▶ **PROBLEM DETAILS**
The word "revert" marks the lines you need; copy each of them from the data.

▶ **GIVEN RECORDS**
(** C6, as stated, fails: no input at all, finite or not, makes a kernel
    return a nonzero status. *)
Lemma no_nonzero_status :
  ~ exists (t : float) y yp par res R s,
      Exists (fun x => PrimFloat.is_finite x = false) y
      /\ (model_pfr t y yp par res = inr (R, s)
          \/ model_pfr_np t y yp par res = inr (R, s))
      /\ s <> 0.
Proof.
  intros (t & y & yp & par & res & R & s & _ & [Hr|Hr] & Hs); apply Hs.
  - by eapply model_pfr_status.
  - by eapply model_pfr_np_status.
Qed.

Lemma model_pfr_subscripts_in_bounds_witness :
  2 <= 2
  /\ model_pfr 5%float [3; 2]%float [0; 0]%float
       (Build_pfr 0.5 1 1 1 0 1 2 0.5)%float [7; 7]%float
     = inr ([-1; 5]%float, 0).
Proof.
  split; [lia|].
  destruct (model_pfr_subscripts_in_bounds 5%float [3; 2]%float [0; 0]%float
              (Build_pfr 0.5 1 1 1 0 1 2 0.5)%float [7; 7]%float)
    as (_ & _ & _ & _ & _ & Htwo); [reflexivity || (simpl; lia)..|].
  destruct Htwo as [_ Htwo]; [reflexivity|].
  rewrite (Htwo (1, 0.5, 2, 1)%float) by (by vm_compute).
  by vm_compute.
Defined.
End Evaluations.


(** ** The kernel against the stated formula, in exact arithmetic *)

Section Formula.
Import Exact.
Local Open Scope Qc_scope.

Lemma exact_py_div (x y : Qc) : y <> 0 -> py_div x y = inr (x / y).
Proof.
  intros Hy. unfold py_div. cbn [feqb fdiv scalar].
  destruct (Qc_eq_bool y f0) eqn:E; [|done].
  apply Qc_eq_bool_correct in E. done.
Qed.

Lemma exact_coefficients (par : pfr Qc) :
  0 < vz par -> 0 < h par -> 1 + Spec.aux1 par <> 0 ->
  coefficients par
  = inr (Spec.aux1 par, 1 / (1 + Spec.aux1 par), D par / (h par * h par),
         vz par / (Spec.two * h par)).
Proof.
  intros Hvz Hh Hinv. unfold coefficients.
  assert (h par <> 0) as Hh0 by (apply not_eq_sym; by apply Qclt_not_eq).
  assert (vz par <> 0) as Hv0 by (apply not_eq_sym; by apply Qclt_not_eq).
  assert (forall a b : Qc, a <> 0 -> b <> 0 -> a * b <> 0) as Hmul.
  { intros a b Ha Hb Hab. by destruct (Qcmult_integral _ _ Hab). }
  cbn [fmul fadd scalar].
  rewrite exact_py_div by by apply Hmul.
  cbn [mbind result_bind].
  rewrite exact_py_div by done.
  cbn [mbind result_bind].
  unfold py_pow2, py_int_mul.
  cbn [mbind result_bind mret result_ret fmul is_finite of_int scalar andb negb].
  rewrite exact_py_div by by apply Hmul.
  cbn [mbind result_bind].
  rewrite exact_py_div by (by apply Hmul).
  done.
Qed.

Lemma exact_coefficients_undefined (par : pfr Qc) :
  0 < vz par -> 0 < h par -> 1 + Spec.aux1 par = 0 ->
  coefficients par = inl ZeroDivisionError.
Proof.
  intros Hvz Hh Hinv. unfold coefficients.
  assert (vz par * h par <> 0) as Hvh.
  { intros Hab. destruct (Qcmult_integral _ _ Hab) as [E|E];
      rewrite E in *; by eapply Qclt_not_eq. }
  cbn [fmul fadd scalar].
  rewrite exact_py_div by done. cbn [mbind result_bind].
  unfold py_div at 1. cbn [feqb fadd scalar].
  change (D par / (vz par * h par)) with (Spec.aux1 par).
  change f1 with 1. by rewrite Hinv.
Qed.

(** In exact arithmetic the kernel returns the stated formula, row by row,
    with node 0 the inlet ghost value and node N+1 the outlet ghost value;
    where [1 + aux1 = 0] the inlet formula divides by zero and the kernel
    raises. *)
Lemma exact_model_pfr_residual_formula (t : Qc) (y yp res : list Qc) (par : pfr Qc) :
  (2 <= N par)%Z -> size y = N par -> size yp = N par -> size res = N par ->
  0 < vz par -> 0 < h par ->
  (1 + Spec.aux1 par = 0
   /\ model_pfr t y yp par res = inl ZeroDivisionError)
  \/
  (1 + Spec.aux1 par <> 0
   /\ exists R, model_pfr t y yp par res = inr (R, 0%Z)
      /\ size R = N par
      /\ forall i : nat, (1 <= i <= length y)%nat ->
           R !! (i - 1)%nat = Some (Spec.residual par y yp i)).
Proof.
  intros Hn Hy Hyp Hres Hvz Hh.
  destruct (Qc_eq_dec (1 + Spec.aux1 par) 0) as [Hinv|Hinv]; [left|right];
    (split; [done|]).
  { destruct (sizes_nat y yp res par) as (n & ? & HN & Hly & Hlyp & ?); [done..|].
    rewrite (model_pfr_closed t y yp par res n) by done.
    by rewrite exact_coefficients_undefined. }
  revert Hn Hy Hyp Hres Hvz Hh Hinv.
  intros Hn Hy Hyp Hres Hvz Hh Hinv.
  destruct (sizes_nat y yp res par) as (n & ? & HN & Hly & Hlyp & ?); [done..|].
  rewrite (model_pfr_closed t y yp par res n) by done.
  rewrite exact_coefficients by done. cbn [mbind result_bind mret result_ret].
  eexists. split; [done|]. split.
  { unfold residual_rows, size. rewrite length_fmap, length_seq. lia. }
  intros i Hi. unfold residual_rows.
  rewrite list_lookup_fmap, lookup_seq_lt by lia.
  cbn [fmap option_fmap option_map Nat.add]. f_equal.
  assert (forall (v : list Qc) (j : nat), (1 <= j)%nat ->
            Spec.entry v j = at0 v (j - 1)) as Hentry by done.
  assert (h par ^ 2 = h par * h par) as Hpow
    by (cbn [Qcpower]; by rewrite Qcmult_1_r).
  unfold residual_row, Spec.residual, Spec.node, Spec.aux2, Spec.aux3,
    Spec.inlet_ghost, Spec.outlet_ghost.
  rewrite Hly.
  destruct (decide (i = 1%nat)) as [->|Hfirst];
    [|destruct (decide (i = n)) as [->|Hlast]].
  - rewrite decide_True by done.
    rewrite (decide_True (P := (1 - 1)%nat = 0%nat)) by done.
    rewrite !decide_False by lia.
    rewrite !Hentry by lia. cbn [Nat.sub Nat.add].
    cbn [fadd fsub fmul fneg scalar]. change f2 with Spec.two.
    rewrite Hpow. unfold Qcdiv. ring.
  - rewrite decide_False by lia. rewrite decide_True by done.
    rewrite (decide_True (P := (n + 1)%nat = S n)) by lia.
    rewrite !decide_False by lia.
    rewrite !Hentry by lia.
    replace (n - 1 - 1)%nat with (n - 2)%nat by lia.
    cbn [fadd fsub fmul fneg scalar]. change f2 with Spec.two.
    rewrite Hpow. unfold Qcdiv. ring.
  - rewrite !decide_False by lia.
    rewrite !Hentry by lia.
    replace (i - 1 + 1)%nat with i by lia.
    replace (i + 1 - 1)%nat with i by lia.
    cbn [fadd fsub fmul fneg scalar]. change f2 with Spec.two.
    rewrite Hpow. unfold Qcdiv. ring.
Qed.

End Formula.

(** ** The parameter object *)

Section PfrFacts.
Context {A : Type} `{Scalar A}.
Implicit Types (p : pfr A) (n : Z).

Lemma pfr_init_inv n p :
  pfr_init n = inr p ->
  exists hv, py_div_int (fsub f1 f0) n = inr hv
             /\ p = Build_pfr f1 f1 f1 f1 f0 f1 n hv.
Proof.
  unfold pfr_init, get_h. cbn [zf z0 N D vz k Cf].
  destruct (py_div_int (fsub f1 f0) n) as [e|hv]; [done|].
  cbn [mbind result_bind mret result_ret]. intros [= <-]. by exists hv.
Qed.

Lemma pfr_init_consistent n p : pfr_init n = inr p -> h_consistent p.
Proof.
  intros (hv & Hhv & ->)%pfr_init_inv. unfold h_consistent, get_h. done.
Qed.

Lemma pfr_apply_consistent (op : pfr_op A) p p' :
  writes_geometry op = false -> h_consistent p ->
  pfr_apply op p = inr p' -> h_consistent p'.
Proof.
  unfold h_consistent.
  destruct op as [[] x|m|]; try done;
    cbn [pfr_apply writes_geometry mret result_ret]; intros _ Hc.
  1-4: by intros [= <-].
  rewrite Hc. cbn [mbind result_bind mret result_ret]. by intros [= <-].
Qed.

Lemma pfr_apply_all_consistent (ops : list (pfr_op A)) p p' :
  Forall (fun op => writes_geometry op = false) ops -> h_consistent p ->
  pfr_apply_all ops p = inr p' -> h_consistent p'.
Proof.
  intros Hops. revert p. induction Hops as [|op ops Hop _ IH]; intros p Hc.
  - cbn [pfr_apply_all mret result_ret]. by intros [= <-].
  - cbn [pfr_apply_all].
    destruct (pfr_apply op p) as [e|p1] eqn:E; [done|].
    cbn [mbind result_bind]. apply IH. by eapply pfr_apply_consistent.
Qed.
End PfrFacts.

Section PfrExact.
Import Exact.
Local Open Scope Qc_scope.

Lemma Qc_of_Z_pos (n : Z) : 0 < Q2Qc (inject_Z n) <-> (0 < n)%Z.
Proof.
  unfold Qclt. cbn [this Q2Qc]. rewrite !Qred_correct.
  unfold Qlt, inject_Z. simpl. lia.
Qed.

Lemma Qc_of_Z_nonzero (n : Z) : n <> 0%Z -> Q2Qc (inject_Z n) <> 0.
Proof.
  intros Hn E. apply Q2Qc_eq_iff in E. unfold Qeq, inject_Z in E.
  simpl in E. lia.
Qed.

Lemma Qc_inv_pos (q : Qc) : q <> 0 -> (0 < / q <-> 0 < q).
Proof.
  intros Hq. unfold Qclt. cbn [this Qcinv Q2Qc]. rewrite !Qred_correct.
  split; intros Hpos.
  - rewrite <- (Qinv_involutive q). by apply Qinv_lt_0_compat.
  - by apply Qinv_lt_0_compat.
Qed.

Lemma exact_pfr_init (n : Z) :
  n <> 0%Z ->
  pfr_init n = inr (Build_pfr 1 1 1 1 0 1 n ((1 - 0) / Q2Qc (inject_Z n))).
Proof.
  intros Hn. unfold pfr_init, get_h, py_div_int.
  cbn [zf z0 N D vz k Cf of_int scalar mbind result_bind mret result_ret fsub].
  by rewrite exact_py_div by by apply Qc_of_Z_nonzero.
Qed.

(** C5 (as amended): [h] is computed once, by the constructor, and never
    recomputed.  A constructed object stores [h = (zf - z0)/N], the value
    [get_h] returns (positive, in exact arithmetic, when N >= 1); calls of
    [get_h] and assignments to [D], [vz], [k], [Cf], in any number and
    order, keep the stored [h] equal to what [get_h] returns; an
    assignment to [N], [z0] or [zf] leaves the stored [h] as it was. *)
Theorem pfr_h_computed_once {A : Type} {SA : Scalar A} (n : Z) (p : pfr A) :
  pfr_init n = inr p ->
  h_consistent p
  /\ (forall ops p',
        Forall (fun op => writes_geometry op = false) ops ->
        pfr_apply_all ops p = inr p' -> h_consistent p')
  /\ (forall m, h (setattr_N p m) = h p)
  /\ (forall x, h (setattr p attr_z0 x) = h p)
  /\ (forall x, h (setattr p attr_zf x) = h p)
  /\ (forall q : pfr Qc, (1 <= n)%Z -> pfr_init n = inr q -> Qclt (Q2Qc 0) (h q)).
Proof.
  intros Hp. pose proof (pfr_init_consistent n p Hp) as Hc.
  repeat split; try done.
  - intros ops p' Hops. by apply pfr_apply_all_consistent.
  - intros q Hn. rewrite (exact_pfr_init n) by lia. intros [= <-].
    cbn [h].
    replace ((1 - 0) / Q2Qc (inject_Z n))%Qc with (/ Q2Qc (inject_Z n))%Qc
      by (unfold Qcdiv; ring).
    apply Qc_inv_pos; [apply Qc_of_Z_nonzero; lia|]. apply Qc_of_Z_pos. lia.
Qed.

End PfrExact.


Section PfrBinary64.
Import Binary64.

(** C4, as stated, fails: [pfr(1)] is constructed, with [h = 1]. *)
Lemma pfr_init_accepts_one :
  pfr_init 1 = inr (Build_pfr 1 1 1 1 0 1 1 1)%float.
Proof. by vm_compute. Qed.
End PfrBinary64.

Section PfrBinary64Stale.
Import Binary64.

Lemma pfr_h_computed_once_witness :
  pfr_init 4 = inr (Build_pfr 1 1 1 1 0 1 4 0.25)%float
  /\ h_consistent (Build_pfr 1 1 1 1 0 1 4 0.25)%float.
Proof.
  split; [by vm_compute|].
  by apply (pfr_h_computed_once 4 (Build_pfr 1 1 1 1 0 1 4 0.25)%float).
Defined.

▶ **RESPONSE TO THIS EXERCISE**
  revert Hn Hy Hyp Hres Hvz Hh Hinv.
  intros Hops. revert p. induction Hops as [|op ops Hop _ IH]; intros p Hc.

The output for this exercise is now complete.